1. Field of the Invention
Embodiments of the present invention relate generally to the field of semiconductor devices. More particularly, embodiments of the present invention relate to improved semiconductor devices and improved fabrication techniques for semiconductor devices.
2. Description of the Related Art
As electronics continue toward greater miniaturization and faster processing speeds, various techniques have been developed for more compact packaging and increased transmission speeds in semiconductor chips. For example, one trend has been the stacking of circuit components in multiple layers on a chip. This allows more components to be fabricated in a given area and also reduces the lengths of the vertical interconnects, the conductive lines that electrically couple the circuit components on the chip. Decreasing the length of these electrical connections reduces RC delay and wire inductance, thereby increasing the signal transmission speed. Another trend in semiconductor fabrication has been the use of narrower interconnects. The use of narrower interconnects reduces the amount of chip real-estate that is used by electrical connections, and permits more circuit components to be fabricated within a given area.
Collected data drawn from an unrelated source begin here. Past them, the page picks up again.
(** C3: for each of the six direction labels the encoding row is a unit
    vector on the labelled axis, negative exactly for a trailing "-", and
    its fourth entry is the effective echo spacing times the number of
    voxels along that axis. *)
Theorem get_phenc_info_unit_row (d : string) (eff_echo : Q) (img_size : list Z) :
  d ∈ ["i"; "j"; "k"; "i-"; "j-"; "k-"] ->
  3 <= length img_size ->
  exists v : list Z,
    get_phenc_info d eff_echo img_size =
      Ok (d, [(map inject_Z v
               ++ [Qmult eff_echo (inject_Z (nth (label_axis d) img_size 0%Z))])%list]) /\
    length v = 3 /\
    (forall k, k < 3 ->
       nth k v 0%Z = if decide (k = label_axis d) then label_sign d else 0%Z) /\
    (label_sign d = (-1)%Z <-> py_endswith d "-" = true).
Proof.
  intros Hd Hlen.
  destruct img_size as [|a [|b [|c rest]]]; simpl in Hlen; try lia.
  apply list_elem_of_In in Hd. simpl in Hd.
  repeat destruct Hd as [<-|Hd]; try contradiction;
    (eexists; split; [reflexivity|]; split; [reflexivity|]; split;
     [intros k Hk; destruct k as [|[|[|k]]]; [reflexivity..|lia]
     |compute; split; congruence]).
Qed.

Lemma get_phenc_info_unit_row_witness :
  ("j-" ∈ ["i"; "j"; "k"; "i-"; "j-"; "k-"] /\ 3 <= length [96; 128; 60; 71]%Z) /\
  exists v : list Z,
    get_phenc_info "j-" (1#2) [96; 128; 60; 71]%Z =
      Ok ("j-", [(map inject_Z v
               ++ [Qmult (1#2) (inject_Z (nth (label_axis "j-") [96; 128; 60; 71]%Z 0%Z))])%list]) /\
    length v = 3 /\
    (forall k, k < 3 ->
       nth k v 0%Z = if decide (k = label_axis "j-") then label_sign "j-" else 0%Z) /\
    (label_sign "j-" = (-1)%Z <-> py_endswith "j-" "-" = true).
Proof.
  assert (H1 : "j-" ∈ ["i"; "j"; "k"; "i-"; "j-"; "k-"]) by (apply list_elem_of_In; simpl; tauto).
  assert (H2 : 3 <= length [96; 128; 60; 71]%Z) by (simpl; lia).
  split; [split; assumption|]. exact (get_phenc_info_unit_row _ _ _ H1 H2).
Defined.

End PhencProofs.

(** ** [rotate_bvec] *)

Module RotateProofs.
Import Rotate.

Lemma nth_map_seq {A} (f : nat -> A) (n j : nat) (d : A) :
  j < n -> nth j (map f (seq 0 n)) d = f j.
Proof.
  intros Hj. rewrite (nth_indep _ d (f 0)) by (rewrite length_map, length_seq; lia).
  rewrite map_nth, seq_nth by lia. done.
Qed.

(** C6: the rotated table is, entry by entry, the product of the upper-left
    3x3 block with the b-vector columns, with no rescaling; hence a zero
    column stays zero and the identity block leaves the table unchanged. *)
Theorem rotate_bvec_linear (T B : matrix) (n : nat) :
  3 <= length T -> Forall (fun r => 3 <= length r) T ->
  length B = 3 -> Forall (fun r => length r = n) B ->
  exists R, rotate_bvec B T = Ok R /\ length R = 3 /\ Forall (fun r => length r = n) R /\
    (forall i j : nat, i < 3 -> j < n ->
       (entry R i j == entry T i 0 * entry B 0 j + entry T i 1 * entry B 1 j
                       + entry T i 2 * entry B 2 j)%Q) /\
    (forall j : nat, j < n -> (forall k : nat, k < 3 -> (entry B k j == 0)%Q) ->
       forall i : nat, i < 3 -> (entry R i j == 0)%Q) /\
    ((forall i k : nat, i < 3 -> k < 3 ->
        (entry T i k == if decide (i = k) then 1 else 0)%Q) ->
       forall i j : nat, i < 3 -> j < n -> (entry R i j == entry B i j)%Q).
Proof.
  intros HT HTr HB HBr.
  destruct T as [|r0 [|r1 [|r2 Trest]]]; simpl in HT; try lia.
  destruct B as [|b0 [|b1 [|b2 [|b3 Brest]]]]; simpl in HB; try lia.
  apply Forall_cons in HTr as [H0 HTr]. apply Forall_cons in HTr as [H1 HTr].
  apply Forall_cons in HTr as [H2 _].
  destruct r0 as [|a00 [|a01 [|a02 r0]]]; simpl in H0; try lia.
  destruct r1 as [|a10 [|a11 [|a12 r1]]]; simpl in H1; try lia.
  destruct r2 as [|a20 [|a21 [|a22 r2]]]; simpl in H2; try lia.
  pose proof HBr as HBr'.
  apply Forall_cons in HBr' as [Hb0 _].
  unfold rotate_bvec, np_dot, np_slice33. simpl. rewrite Hb0.
  rewrite decide_True by (split; [done|repeat constructor]).
  assert (Hprod : forall i j : nat, i < 3 -> j < n ->
    (entry (map (fun r => map (fun j => dot_vec r (col [b0; b1; b2] j)) (seq 0 n))
              [[a00; a01; a02]; [a10; a11; a12]; [a20; a21; a22]]) i j ==
     entry ((a00 :: a01 :: a02 :: r0) :: (a10 :: a11 :: a12 :: r1)
              :: (a20 :: a21 :: a22 :: r2) :: Trest) i 0 * entry [b0; b1; b2] 0 j
     + entry ((a00 :: a01 :: a02 :: r0) :: (a10 :: a11 :: a12 :: r1)
              :: (a20 :: a21 :: a22 :: r2) :: Trest) i 1 * entry [b0; b1; b2] 1 j
     + entry ((a00 :: a01 :: a02 :: r0) :: (a10 :: a11 :: a12 :: r1)
              :: (a20 :: a21 :: a22 :: r2) :: Trest) i 2 * entry [b0; b1; b2] 2 j)%Q).
  { intros i j Hi Hj. unfold entry.
    destruct i as [|[|[|i]]]; try lia; simpl; rewrite nth_map_seq by done;
      unfold dot_vec, col; simpl; ring. }
  eexists. split; [reflexivity|]. split; [done|]. split.
  { repeat constructor; by rewrite length_map, length_seq. }
  split; [exact Hprod|]. split.
  - intros j Hj Hz i Hi. rewrite Hprod by done.
    rewrite (Hz 0), (Hz 1), (Hz 2) by lia. ring.
  - intros Hid i j Hi Hj. rewrite Hprod by done.
    rewrite (Hid i 0), (Hid i 1), (Hid i 2) by lia.
    destruct i as [|[|[|i]]]; try lia; simpl; ring.
Qed.

Lemma rotate_bvec_linear_witness :
  (3 <= length [[0; -1; 0; 5]; [1; 0; 0; 6]; [0; 0; 1; 7]; [0; 0; 0; 1]]%Q /\
   Forall (fun r => 3 <= length r) [[0; -1; 0; 5]; [1; 0; 0; 6]; [0; 0; 1; 7]; [0; 0; 0; 1]]%Q /\
   length [[1; 0]; [0; 0]; [0; 0]]%Q = 3 /\
   Forall (fun r => length r = 2) [[1; 0]; [0; 0]; [0; 0]]%Q) /\
  exists R, rotate_bvec [[1; 0]; [0; 0]; [0; 0]]%Q
              [[0; -1; 0; 5]; [1; 0; 0; 6]; [0; 0; 1; 7]; [0; 0; 0; 1]]%Q = Ok R /\
            length R = 3.
Proof.
  assert (H1 : 3 <= length [[0; -1; 0; 5]; [1; 0; 0; 6]; [0; 0; 1; 7]; [0; 0; 0; 1]]%Q)
    by (simpl; lia).
  assert (H2 : Forall (fun r => 3 <= length r)
                 [[0; -1; 0; 5]; [1; 0; 0; 6]; [0; 0; 1; 7]; [0; 0; 0; 1]]%Q)
    by (repeat constructor; simpl; lia).
  assert (H3 : length [[1; 0]; [0; 0]; [0; 0]]%Q = 3) by reflexivity.
  assert (H4 : Forall (fun r => length r = 2) [[1; 0]; [0; 0]; [0; 0]]%Q)
    by (repeat constructor).
  split; [tauto|].
  destruct (rotate_bvec_linear _ _ 2 H1 H2 H3 H4) as (R & HR & HlR & _).
  exists R. split; assumption.
Defined.

End RotateProofs.

(** ** [normalize] *)

Module NormalizeProofs.
Import Normalize.


Lemma normalize_loop_float (ref_mean : Q) (m k : nat) (fs : list (list Q)) :
  k + m <= length fs ->
  exists fs', normalize_loop ref_mean (seq k m) (mk_ndarray DFloat fs)
                = Ok (mk_ndarray DFloat fs') /\
    forall t, fs' !! t = if decide (k <= t < k + m) then scaled ref_mean <$> fs !! t
                         else fs !! t.
Proof.
  revert k fs. induction m as [|m IH]; intros k fs Hlen.
  - exists fs. split; [done|]. intros t. by rewrite decide_False by lia.
  - destruct (lookup_lt_is_Some_2 fs k) as [fr Hfr]; [lia|].
    set (fs1 := <[k := scaled ref_mean fr]> fs).
    assert (Hstep : (if negb (np_isclose0 (np_mean fr))
                     then imul_frame (mk_ndarray DFloat fs) k (ref_mean / np_mean fr)
                     else Ok (mk_ndarray DFloat fs)) = Ok (mk_ndarray DFloat fs1)).
    { unfold fs1, scaled. destruct (negb (np_isclose0 (np_mean fr))).
      - unfold imul_frame. simpl. f_equal. f_equal. apply list_eq. intros t.
        destruct (decide (t = k)) as [->|Hne].
        + by rewrite list_lookup_alter_eq, list_lookup_insert_eq, Hfr by lia.
        + by rewrite list_lookup_alter_ne, list_lookup_insert_ne by done.
      - by rewrite list_insert_id. }
    assert (Hlen1 : length fs1 = length fs) by apply length_insert.
    destruct (IH (S k) fs1) as (fs' & Hrun & Hlk); [lia|].
    exists fs'. split.
    + simpl. unfold frame_at. simpl. rewrite Hfr. simpl.
      rewrite Hstep. exact Hrun.
    + intros t. rewrite Hlk. unfold fs1.
      destruct (decide (t = k)) as [->|Hne].
      * rewrite decide_False by lia. rewrite decide_True by lia.
        by rewrite list_lookup_insert_eq, Hfr by lia.
      * rewrite list_lookup_insert_ne by done.
        destruct (decide (S k <= t < S k + m)), (decide (k <= t < k + S m)); try done; lia.
Qed.

Lemma np_mean_scale (xs : list Q) (r : Q) :
  (np_mean (map (fun x => Qmult x r) xs) == np_mean xs * r)%Q.
Proof.
  unfold np_mean. rewrite length_map.
  assert (Hs : (foldr Qplus 0 (map (fun x => Qmult x r) xs) == foldr Qplus 0 xs * r)%Q).
  { induction xs as [|x xs IH]; simpl; [ring|]. rewrite IH. ring. }
  rewrite Hs. unfold Qdiv. ring.
Qed.

Lemma np_isclose0_false_neq (a : Q) : np_isclose0 a = false -> ~ (a == 0)%Q.
Proof.
  unfold np_isclose0. intros Hc Ha. rewrite Ha in Hc. discriminate.
Qed.

(** On a floating array with at least one frame the code does what the
    specification describes: header and affine are kept, frame 0 is
    unchanged up to [==], a frame of near-zero mean is unchanged and any
    other frame is scaled by [ref_mean / frame_mean], bringing its mean to
    the reference mean in exact arithmetic. *)
Lemma normalize_float_spec (fs : list (list Q)) (aff : list (list Q))
    (hdr : list (string * string)) (fr0 : list Q) :
  fs !! 0 = Some fr0 ->
  exists fs', normalize (mk_nifti (mk_ndarray DFloat fs) aff hdr)
                = Ok (mk_nifti (mk_ndarray DFloat fs') aff hdr) /\
    length fs' = length fs /\
    (exists fr0', fs' !! 0 = Some fr0' /\ Forall2 Qeq fr0' fr0) /\
    (forall t fr, fs !! t = Some fr -> np_isclose0 (np_mean fr) = true ->
                  fs' !! t = Some fr) /\
    (forall t fr, fs !! t = Some fr -> np_isclose0 (np_mean fr) = false ->
       exists fr', fs' !! t = Some fr' /\
         fr' = map (fun x => Qmult x (np_mean fr0 / np_mean fr)) fr /\
         (np_mean fr' == np_mean fr0)%Q).
Proof.
  intros H0.
  destruct (normalize_loop_float (np_mean fr0) (length fs) 0 fs) as (fs' & Hrun & Hlk);
    [lia|].
  assert (Hfs' : fs' = scaled (np_mean fr0) <$> fs).
  { apply list_eq. intros t. rewrite list_lookup_fmap, Hlk.
    destruct (decide (0 <= t < 0 + length fs)); [done|].
    rewrite lookup_ge_None_2 by lia. done. }
  subst fs'. exists (scaled (np_mean fr0) <$> fs).
  split; [|split; [|split; [|split]]].
  - unfold normalize, frame_at. simpl. rewrite H0. simpl. rewrite Hrun. done.
  - apply length_fmap.
  - exists (scaled (np_mean fr0) fr0). rewrite list_lookup_fmap, H0. split; [done|].
    unfold scaled. destruct (np_isclose0 (np_mean fr0)) eqn:Hc; simpl.
    + apply Forall2_same_length_lookup. split; [done|]. intros i x y Hx Hy.
      rewrite Hx in Hy. injection Hy as ->. reflexivity.
    + apply np_isclose0_false_neq in Hc.
      apply Forall2_same_length_lookup. split; [by rewrite length_map|].
      intros i x y Hx Hy. rewrite list_lookup_fmap, Hy in Hx. simpl in Hx.
      injection Hx as <-. field_simplify; [reflexivity|exact Hc].
  - intros t fr Ht Hc. rewrite list_lookup_fmap, Ht. simpl.
    unfold scaled. by rewrite Hc.
  - intros t fr Ht Hc. rewrite list_lookup_fmap, Ht. simpl.
    eexists. split; [reflexivity|]. unfold scaled. rewrite Hc. simpl.
    split; [done|]. rewrite np_mean_scale.
    apply np_isclose0_false_neq in Hc. field. exact Hc.
Qed.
One drawback of narrower vertical interconnects, however, is that the smaller cross-sectional area of the conductive material in the interconnect may increase the electrical resistance of the interconnect, resulting in increased heat and a greater likelihood of device failure. Furthermore, a typical interconnect usually includes resistive layers, such as a barrier layer used to prevent electrical and chemical interactions between the conductive interconnect and the surrounding dielectric and a seed layer used to promote the growth of the conductive metal within the interconnect. These resistive layers have a relatively small effect on the overall resistance of the interconnect when the interconnect is relatively large, but as interconnects become more narrow, these layers use up an increasing amount of the available space within the interconnect and have a far greater effect on the overall interconnect resistivity.
Therefore, it may be advantageous to provide an improved device and process for fabricating a conductive interconnect within a semiconductor device.